Знание симптомов ПЭС и заинтересованность врача — необходимые условия при постановке диагноза. Самым ранним клиническим признаком ПЭС является пигментная дисперсия. Распыление пигмента по структурам переднего отдела глаза происходит до появления эксфолиативного материала в доступных осмотру зонах. Степень пигментной дисперсии значительно варьирует у разных пациентов.

Для улучшения диагностики следует делить ПЭС на 2 стадии согласно предложенной T. Jerndal классификации (1992): I стадия — разрушение пигментной каймы зрачкового края радужки и появление единичных гранул пигмента на структурах переднего отрезка при отсутствии эксфолиаций при осмотре с широким зрачком, II стадия — появление первых эксфолиаций в области зрачка [18].

Первый уровень анализа (см. рис. 1). На этом этапе было проведено изучение распространенности ПЭС и ПЭГ в 2 группах населения: селективное — у лиц без жалоб и поисковое — в группе обратившихся с какой-либо офтальмологической патологией.

Среди 325 жителей (650 глаз) Новосибирска и Новосибирской области, условно здоровых и не предъявлявших жалоб, в возрасте от 21 года до 86 лет мужчины — (94 (29,9%), женщина — 231 (71,1%). ПЭС выявлен у 67 человек (129 глаз).
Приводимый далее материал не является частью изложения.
(* ===== verification/StpNet.v ===== *)
(** * A network of bridges

    Bridges joined by point-to-point links, when the messages on the links have
    settled: the ports that are not blocking form a spanning tree. *)

From Stdlib Require Import ZArith Lia List.
From stdpp Require Import base list option.
From S2P Require Import Prelude Bytes Stp StpFacts StpInv.
#[local] Open Scope Z_scope.
#[local] Open Scope res_scope.

(** ** Fixed points of the configuration update *)

Lemma configuration_update_root s : stp_configuration_update s = s ->
  root_port s = select_root (length (ports s)) 0 s None /\
  (forall r, root_port s = Some r ->
     stp_root s = designated_root (info (port s r)) /\
     root_path_cost s = u32 (designated_cost (info (port s r)) + path_cost (port s r))).
Proof.
  intros H. pose proof (designated_selection_ports (stp_root_selection s)) as Hs.
  unfold stp_configuration_update in H. rewrite H in Hs.
  pose proof (sp_rport _ _ Hs) as E1. pose proof (sp_root _ _ Hs) as E2. pose proof (sp_cost _ _ Hs) as E3.
  unfold stp_root_selection in *.
  destruct (select_root _ _ _ _) as [r|]; simpl in *; rewrite E1; (split; [done|]); [|done].
  by intros ? [= <-].
Qed.

(** ** Networks *)

(** A link joins two ports, each given by its bridge and number. *)
Record network := Mk_network {
  bridges : list stp;
  links : list (nat * nat * (nat * nat))
}.

Definition linked (N : network) (b i b' j : nat) : Prop :=
  ((b, i), (b', j)) ∈ links N \/ ((b', j), (b, i)) ∈ links N.

Lemma linked_sym N b i b' j : linked N b i b' j -> linked N b' j b i.
Proof. intros [|]; [by right|by left]. Qed.

(** What a bridge announces on port [i]. *)
Definition announced (s : stp) (i : nat) : stp_info :=
  Mk_info (stp_root s) (s32 (root_path_cost s)) (bridge_id s) (port_id (port s i)).

(** A bridge that has nothing left to update. *)
Record calm (s : stp) : Prop := {
  cm_inv : stp_inv s;
  cm_roles : roles_inv s;
  cm_fixed : stp_configuration_update s = s;
  cm_cost : 0 <= root_path_cost s < 2 ^ 31 - 2 ^ 16;
  cm_path : forall r, root_port s = Some r -> 0 < path_cost (port s r)
}.

(** One direction of a link has settled: what a designated port announces has
    been recorded at the other end, and a port that is not designated hears
    one that is. *)
Definition settled_link (s : stp) (i : nat) (t : stp) (j : nat) : Prop :=
  enabled (port s i) = true /\
  (stp_is_designated_port s (port s i) = true -> info (port t j) = announced s i) /\
  (stp_is_designated_port s (port s i) = false -> stp_is_designated_port t (port t j) = true).

Record stable (N : network) : Prop := {
  sn_calm : forall b s, bridges N !! b = Some s -> calm s;
  sn_ids : forall b s b' s', bridges N !! b = Some s -> bridges N !! b' = Some s' ->
    bridge_id s = bridge_id s' -> b = b';
  sn_link : forall b i b' j, linked N b i b' j -> b <> b' /\ (i < STP_MAX_PORTS)%nat /\
    exists s t, bridges N !! b = Some s /\ bridges N !! b' = Some t /\ settled_link s i t j;
  sn_root : forall b s r, bridges N !! b = Some s -> root_port s = Some r ->
    exists b' j, linked N b r b' j
}.

(** [b'] is the bridge behind the root port of [b]. *)
Definition parent (N : network) (b i b' j : nat) : Prop :=
  linked N b i b' j /\ exists s, bridges N !! b = Some s /\ root_port s = Some i.

(** The way up from [b] ends at the bridge [r]. *)
Inductive climbs (N : network) (r : nat) : nat -> Prop :=
  | climbs_here s : bridges N !! r = Some s -> root_port s = None -> climbs N r r
  | climbs_up b i b' j : parent N b i b' j -> climbs N r b' -> climbs N r b.

(** Both ends of the link pass traffic, now or after their delay. *)
Definition active_link (N : network) (b i b' j : nat) : Prop :=
  linked N b i b' j /\ exists s t, bridges N !! b = Some s /\ bridges N !! b' = Some t /\
    passing (pstate (port s i)) = true /\ passing (pstate (port t j)) = true.

Section Stable.
Context (N : network) (HN : stable N).

(** A calm bridge with a root port heard something better than itself. *)
Lemma calm_root_port s r : calm s -> root_port s = Some r ->
  eligible s r /\ stp_root s = designated_root (info (port s r)) /\
  root_path_cost s = u32 (designated_cost (info (port s r)) + path_cost (port s r)).
Proof.
  intros Hc Hr. destruct (configuration_update_root s (cm_fixed _ Hc)) as [E H].
  pose proof (select_root_spec s) as Hb. rewrite <- E, Hr in Hb. destruct Hb as (_ & He & _).
  split; [done|by apply H].
Qed.

Lemma link_ends b i b' j : linked N b i b' j -> exists s t,
  bridges N !! b = Some s /\ bridges N !! b' = Some t /\ calm s /\ calm t /\ b <> b' /\
  (i < STP_MAX_PORTS)%nat /\ (j < STP_MAX_PORTS)%nat /\ settled_link s i t j /\ settled_link t j s i.
Proof.
  intros Hl. destruct (sn_link _ HN _ _ _ _ Hl) as (Hne & Hi & s & t & Hs & Ht & H1).
  destruct (sn_link _ HN _ _ _ _ (linked_sym _ _ _ _ _ Hl)) as (_ & Hj & t' & s' & Ht' & Hs' & H2).
  simplify_eq. exists s, t. split_and!; eauto using sn_calm.
Qed.

(** Never both ends of a link are designated. *)
Lemma one_designated s t i j : bridge_id s <> bridge_id t -> settled_link s i t j ->
  stp_is_designated_port s (port s i) = true -> stp_is_designated_port t (port t j) = false.
Proof.
  intros Hne (_ & H & _) Hd. unfold stp_is_designated_port. rewrite (H Hd). simpl.
  by destruct (Z.eqb_spec (bridge_id s) (bridge_id t)).
Qed.

(** The parent announced the root, at a lower cost. *)
Lemma parent_spec b i b' j : parent N b i b' j -> exists s t,
  bridges N !! b = Some s /\ bridges N !! b' = Some t /\
  stp_root t = stp_root s /\ 0 <= root_path_cost t < root_path_cost s /\
  stp_is_designated_port t (port t j) = true.
Proof.
  intros (Hl & s0 & Hs0 & Hr). destruct (link_ends _ _ _ _ Hl) as
    (s & t & Hs & Ht & Hcs & Hct & Hne & Hi & Hj & (Hen & _ & Hnd) & (_ & Hd & _)).
  rewrite Hs in Hs0. injection Hs0 as <-. exists s, t. destruct (calm_root_port s i Hcs Hr) as (He & Eroot & Ecost).
  pose proof (Hnd (el_other _ _ He)) as Hdt. rewrite (Hd Hdt) in Eroot, Ecost. simpl in *.
  split_and!; try done; [apply Hct|].
  pose proof (cm_cost _ Hct). pose proof (cm_path _ Hcs _ Hr).
  destruct (pi_cost _ _ _ (psi_port _ (si_ports _ (cm_inv _ Hcs)) i Hi)).
  rewrite Ecost, s32_small, u32_id by (unfold in_u32; lia). lia.
Qed.

(** Following root ports leads to the root bridge. *)
Lemma climb b s : bridges N !! b = Some s ->
  exists r t, climbs N r b /\ bridges N !! r = Some t /\ root_port t = None /\
    bridge_id t = stp_root s /\ stp_root t = stp_root s.
Proof.
  remember (Z.to_nat (root_path_cost s)) as n eqn:En. revert b s En.
  induction n as [n IH] using lt_wf_ind. intros b s -> Hs.
  destruct (root_port s) as [i|] eqn:Er.
  - destruct (sn_root _ HN _ _ _ Hs Er) as (b' & j & Hl).
    assert (parent N b i b' j) as Hp by (split; eauto).
    destruct (parent_spec _ _ _ _ Hp) as (s' & t & Hs' & Ht & Eroot & Hc & _).
    rewrite Hs in Hs'. injection Hs' as <-.
    destruct (IH (Z.to_nat (root_path_cost t)) ltac:(lia) b' t) as (r & u & Hcl & Hr & ? & ? & ?); [done..|].
    exists r, u. split_and!; try done; [by eapply climbs_up|congruence|congruence].
  - exists b, s. split_and!; try done; [by econstructor|].
    pose proof (si_root _ (cm_inv _ (sn_calm _ HN _ _ Hs))) as Hi. unfold root_inv in Hi.
    rewrite Er in Hi. by destruct Hi.
Qed.

Lemma linked_agree b i b' j s t : linked N b i b' j -> bridges N !! b = Some s -> bridges N !! b' = Some t ->
  stp_root s = stp_root t.
Proof.
  intros Hl Hs Ht. destruct (link_ends _ _ _ _ Hl) as
    (s0 & t0 & Hs0 & Ht0 & Hcs & Hct & _ & Hi & Hj & (Hen & Hd & Hnd) & (Hen' & Hd' & _)).
  rewrite Hs in Hs0. rewrite Ht in Ht0. injection Hs0 as <-. injection Ht0 as <-.
  destruct (stp_is_designated_port s (port s i)) eqn:E.
  - rewrite <- (si_agree _ (cm_inv _ Hct) j Hj Hen'). by rewrite (Hd eq_refl).
  - rewrite <- (si_agree _ (cm_inv _ Hcs) i Hi Hen). by rewrite (Hd' (Hnd eq_refl)).
Qed.

(** Active links are those to a parent. *)
Lemma active_iff_parent b i b' j :
  active_link N b i b' j <-> parent N b i b' j \/ parent N b' j b i.
Proof.
  assert (forall b i b' j, parent N b i b' j -> active_link N b i b' j) as Hpa.
  { clear b i b' j. intros b i b' j Hp. destruct (parent_spec _ _ _ _ Hp) as (s & t & Hs & Ht & _ & _ & Hd).
    destruct Hp as (Hl & s0 & Hs0 & Hr). split; [done|]. destruct (link_ends _ _ _ _ Hl) as
      (s1 & t1 & Hs1 & Ht1 & Hcs & Hct & _ & Hi & Hj & (Hen & _) & (Hen' & _)).
    rewrite Hs in Hs0, Hs1. rewrite Ht in Ht1. injection Hs0 as <-. injection Hs1 as <-. injection Ht1 as <-.
    exists s, t. split_and!; try done.
    - rewrite (cm_roles _ Hcs i Hi Hen). unfold in_tree. by rewrite Hr, bool_decide_true.
    - rewrite (cm_roles _ Hct j Hj Hen'). unfold in_tree. by rewrite Hd, orb_true_r. }
  split.
  - intros (Hl & s & t & Hs & Ht & Hps & Hpt). destruct (link_ends _ _ _ _ Hl) as
      (s0 & t0 & Hs0 & Ht0 & Hcs & Hct & Hne & Hi & Hj & H1 & H2).
    rewrite Hs in Hs0. rewrite Ht in Ht0. injection Hs0 as <-. injection Ht0 as <-.
    assert (bridge_id s <> bridge_id t) as Hid by (intros ?; apply Hne; eapply sn_ids; eauto).
    rewrite (cm_roles _ Hcs i Hi (proj1 H1)) in Hps. rewrite (cm_roles _ Hct j Hj (proj1 H2)) in Hpt.
    unfold in_tree in Hps, Hpt. destruct (stp_is_designated_port s (port s i)) eqn:E.
    + right. split; [by apply linked_sym|]. exists t. split; [done|].
      rewrite (one_designated s t i j Hid H1 E), orb_false_r in Hpt. by apply bool_decide_eq_true in Hpt.
    + left. split; [done|]. exists s. split; [done|]. rewrite orb_false_r in Hps.
      by apply bool_decide_eq_true in Hps.
  - intros [Hp|Hp]; [by apply Hpa|]. destruct (Hpa _ _ _ _ Hp) as (Hl & t & s & Ht & Hs & ? & ?).
    split; [by apply linked_sym|]. exists s, t. by split_and!.
Qed.
End Stable.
Соответственно, частота встречаемости эксфолиативного синдрома в здоровой популяции составила 19,9%. При этом ранние признаки эксфолиативного синдрома (I стадия) выявлены на 67 глазах, выраженные изменения (II стадия) — на 62.

Проведение сравнительного анализа не представлялось возможным: по распространенности ПЭС в Западной Сибири опубликованных работ не найдено, при этом в исследованиях, выполненных в Центральной России, отсутствует подробное описание изучаемой группы.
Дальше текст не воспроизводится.